Concomitant medications 2 0 12 3 0 0 14 3 21.4
Psychosocial Treatment necessity 5 2 4 3 0 0 9 5 55.6
Treatment concerns 5 4 5 3 0 0 10 7 70.0
Emotional well-being (anxiety or depression) 5 3 7 5 0 0 12 8 66.7
HCP–patient relationship 5 4 4 3 0 0 9 7 77.8
Treatment efficacy 1 0 2 1 1 1 4 2 50.0
Treatment self-efficacy 3 3 0 0 0 0 3 3 100
Practical barriers 3 2 2 2 1 1 6 5 83.3
Support group/society member, internet users (IBD) 4 0 3 2 0 0 7 2 28.6
General health status 4 1 0 0 1 0 4 1 25.0
Quality of life 1 1 6 2 4 2 11 5 45.5
Disease or treatment understanding 2 0 4 2 0 0 5 2 40.0
Lifestyle (smoking) 3 1 8 1 4 2 15 4 26.7
Illness beliefs 2 0 0 0 0 0 0 0 0.0

RC rheumatologic conditions, IBD inflammatory bowel disease

Demographic Factors

Age and gender were the most commonly examined factors (79.5% and 80.8%) in relation to adherence across conditions. The majority of studies to examine them (n = 38, 65.5% and n = 44, 74.6%, respectively) found no association with adherence and, where these were found, the findings were not consistent. The exception was for IBD where older age was found to be associated with greater likelihood of adherence in all studies to find an association (n = 11). However, an association was found in only a minority of the IBD studies; the majority (i.e., 18 out of 29) found age not to be associated with adherence. Marital status, education level, socioeconomic status, employment status, income, insurance type, geographical location and ethnicity were not consistently associated with non-adherence across diseases.

Clinical Factors

Clinical factors were the second most commonly examined (see Table 4). Disease duration and disease activity were the two clinical factors examined most frequently (n = 37 and n = 28). However, only a small proportion of these studies (21.6% and 25%) found an association with adherence, and where associations were found, the relationship was not found to be consistent. In some cases, the relationship between disease duration and activity was positively associated with adherence, while in others there was a negative association. Disease severity and lesion location, although only examined in a minority of studies (n = 10 and n = 2), reported the most consistent associations. In the PS studies, disease severity was the most commonly examined clinical factor in relation to adherence (45.5%). An association with adherence was found in three of these studies (60%), in which patients with lower disease severity were more likely to be non-adherent to their PS treatment than those with greater disease severity [84, 90, 92]. Only two of the five IBD studies (40%) to examine this reported an association between disease severity and adherence and the direction of this association conflicted. None of the included RC studies examined disease severity.

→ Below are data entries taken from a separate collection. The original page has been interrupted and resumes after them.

(* ===== verification/HttpFixtures.v ===== *)
(** * Concrete requests and services of the HTTP witnesses

    A static credential with the read permission, a service that always has
    one more page of subscriptions, and the witnesses of the theorems about
    package httpapi. Nothing here models code. *)
From S2P Require Import Prelude Errors GoStrings GoTime GoJson External Domain MarketData Fixtures Application Listing Subscriptions IngestionQueries InstrumentOptions GoText GoJsonTree DomainJson HttpCore HttpQueries JsonFacts HttpManagement HttpFacts AccessFacts.
Open Scope go_scope.

(** The canonical text of the concrete identities is ASCII. *)
Lemma ascii_layout groups ds : forallb (fun c => byte_at c <? 128) ds = true ->
  forallb (fun c => byte_at c <? 128) (Concrete.layout groups ds) = true.
Proof.
  revert ds. induction groups as [|g [|g' gs] IH]; intros ds H; [reflexivity | |].
  - cbn. rewrite <- (firstn_skipn g ds), forallb_app in H. by apply andb_true_iff in H as [H _].
  - change (Concrete.layout (g :: g' :: gs) ds) with (firstn g ds ++ ("-"%char :: Concrete.layout (g' :: gs) (skipn g ds))).
    rewrite <- (firstn_skipn g ds), forallb_app in H. apply andb_true_iff in H as [H1 H2]. rewrite forallb_app, H1. cbn [andb forallb].
    change (byte_at "-" <? 128) with true. apply IH, H2.
Qed.
Lemma hex_char_ascii d : (d < 16)%N -> (byte_at (Concrete.hex_char d) <? 128) = true.
Proof.
  intros H. assert (In d [0;1;2;3;4;5;6;7;8;9;10;11;12;13;14;15]%N) as Hin by (simpl; lia).
  simpl in Hin. repeat destruct Hin as [<-|Hin]; [reflexivity.. | done].
Qed.
Lemma hex_uuid_ascii id : ascii_text (uuid_String id) = true.
Proof.
  cbn [uuid_String Concrete.hex_uuid]. unfold Concrete.hex_string. rewrite ascii_of_list. apply ascii_layout.
  apply forallb_forall. intros c Hc. apply in_map_iff in Hc as (d & <- & Hd). apply hex_char_ascii.
  pose proof (Concrete.hex_digits_bound 32 id) as Hb. rewrite List.Forall_forall in Hb. by apply Hb.
Qed.

(** ** A request for the subscriptions, without filters *)
Definition reader_principal : Principal := mkPrincipal "ops" ActorTypeUser {[PermissionOperationsRead]}.
#[export] Instance reader_authenticator : Authenticator unit := {| Authenticator_Authenticate := fun token =>
  if token =s "secret" then mret reader_principal else mthrow (Sentinel ErrInvalidCredentials) |}.
Definition one_subscription : SubscriptionRecord :=
  mkSubscriptionRecord hourly "bybit" "instrument.crypto.btc-usdt" "provider.bybit.btc-usdt" "BTCUSDT".
#[export] Instance endless_subscriptions : SubscriptionManagement unit := {|
  Management_List := fun _ => mret (mkSubscriptionPage [one_subscription] (Some (uuid7 5)));
  Management_Create := fun _ _ => mthrow (Plain "read only"); Management_Update := fun _ _ => mthrow (Plain "read only") |}.
Definition new_id : M unit ID := mret (uuid7 99).
Definition get_subscriptions (query : string) : Request :=
  mkRequest "GET" query (<["Authorization" := ["bearer  secret"]]> ∅)%string ∅ EmptyString (mkHttpContext None (mkContext None None)).
Definition read_route : result (Handler unit) := protect new_id PermissionOperationsRead (SubscriptionHandler_list new_id).
Definition served (request : Request) : option Z :=
  match read_route with
  | Ok handler => match fst (handler new_response request tt) with Ok response => rw_Status response | _ => None end
  | _ => None
  end.

Example unfiltered_listing_is_500 : served (get_subscriptions EmptyString) = Some 500.
Proof. vm_compute. reflexivity. Qed.
Example filtered_listing_is_200 :
  served (get_subscriptions "provider=bybit&instrument_code=instrument.crypto.btc-usdt&interval=1h&enabled=true") = Some 200.
Proof. vm_compute. reflexivity. Qed.
Example unknown_key_is_400 : served (get_subscriptions "offset=1") = Some 400.
Proof. vm_compute. reflexivity. Qed.

(** ** Witnesses *)
Definition bars_positions : list string := ["instrument.aapl"; "provider.x"; "1h"; "desc"; "-"; "-"; "2024-01-02T03:04:05Z"]%string.
Definition bars_cursor : string :=
  "eyJ2IjoxLCJzY29wZSI6ImJhcnMiLCJ2YWx1ZXMiOlsiaW5zdHJ1bWVudC5hYXBsIiwicHJvdmlkZXIueCIsIjFoIiwiZGVzYyIsIi0iLCItIiwiMjAyNC0wMS0wMlQwMzowNDowNVoiXX0".
Lemma cursor_round_trip_witness :
  DecodeCursor bars_cursor "bars" 7 = Ok bars_positions /\ DecodeCursor bars_cursor "instruments.enabled" 7 = Err invalidCursor.
Proof.
  destruct (cursor_round_trip "bars" bars_positions bars_cursor) as [H1 H2]; [vm_compute; reflexivity | reflexivity | vm_compute; discriminate |].
  split; [exact H1 | apply H2; left; discriminate].
Defined.

Definition given_filters : list string := ["bybit"; "instrument.crypto.btc-usdt"; "1h"; "true"]%string.
Lemma page_cursors_witness :
  exists cursor, next_cursor collectionSubscriptionsCursorScope given_filters (Some (uuid_String (uuid7 5))) = Ok (Some cursor)
    /\ cursor_position cursor collectionSubscriptionsCursorScope given_filters = Ok (Some (uuid7 5)).
Proof.
  destruct (page_cursors hex_uuid_ascii collectionSubscriptionsCursorScope given_filters (uuid7 5)) as (_ & _ & H);
    [reflexivity | cbn; lia | reflexivity |].
  eexists. split; [vm_compute; reflexivity |]. apply H; [vm_compute; reflexivity | reflexivity | vm_compute; discriminate].
Defined.

Lemma protected_handler_witness :
  match read_route with
  | Ok protected =>
      let run := protected new_response (get_subscriptions "limit=1") tt in
      (refused new_id run \/ fst run = Diverge
       \/ admitted_run new_id PermissionOperationsRead (SubscriptionHandler_list new_id) new_response (get_subscriptions "limit=1") tt run)
  | _ => False
  end.
Proof.
  destruct read_route as [protected|e|] eqn:E; [| discriminate E | discriminate E].
  exact (protected_handler new_id PermissionOperationsRead (SubscriptionHandler_list new_id) protected new_response
           (get_subscriptions "limit=1") tt E).
Defined.

Definition retry_body : string := dq " {'reason':'provider is back'} ".
Lemma request_bodies_witness :
  DecodeJSON taskCommandRequest_fields (mkTaskCommandRequest EmptyString) retry_body DefaultMaximumRequestBodyBytes
    = Ok (mkTaskCommandRequest "provider is back") /\ slen retry_body <= DefaultMaximumRequestBodyBytes.
Proof.
  assert (DecodeJSON taskCommandRequest_fields (mkTaskCommandRequest EmptyString) retry_body DefaultMaximumRequestBodyBytes
    = Ok (mkTaskCommandRequest "provider is back")) as E by (vm_compute; reflexivity).
  split; [exact E |].
  pose proof (request_bodies taskCommandRequest_fields (mkTaskCommandRequest EmptyString) retry_body DefaultMaximumRequestBodyBytes eq_refl) as H.
  rewrite E in H. exact (proj1 H).
Defined.

Lemma json_round_trips_witness :
  reads_back id_MarshalJSON id_UnmarshalJSON (uuid7 5) /\ reads_back instant_MarshalJSON instant_UnmarshalJSON (morning + 1200000).
Proof.
  destruct (json_round_trips hex_uuid_ascii) as (Hid & _ & Ht & _).
  split; [apply Hid; [discriminate | reflexivity] | apply Ht; [discriminate | vm_compute; split; discriminate]].
Defined.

Location of psoriatic lesions was examined in two of the PS studies (18%). Non-adherence was found to be more likely among patients with facial lesions compared to those with lesions restricted to the rest of the body or with increasing number of lesion sites [92] and among those with greater body surface area of lesions [72]. Further details about these studies are available in the Tables 1, 2, 3 and 4.

Treatment Factors

Medication type, dosing frequency, and previous treatment showed the most frequent association with adherence in the treatment category. Medication type was the most commonly explored treatment factor, which was assessed in 40 studies (54.8%) with an association to non-adherence reported in over half of these studies (52.5%).

In RC, non-steroidal anti-inflammatory drugs (NSAIDs) were found to be associated with lower adherence levels than disease-modifying medications [conventional synthetic disease-modifying anti-rheumatic drugs (csDMARDs)] in one study [28]. Another study found an association only for patients on steroids with these more likely to be adherent than those patients on NSAIDs or csDMARDs [40], although no association with corticosteroid use was observed in the other study examining this [36]. Among anti-tumor necrosis factor (TNF) treatments, significantly higher discontinuation rates and lower adherence levels were found for the biologic infliximab compared to the biologic etanercept and adalimumab [31, 38].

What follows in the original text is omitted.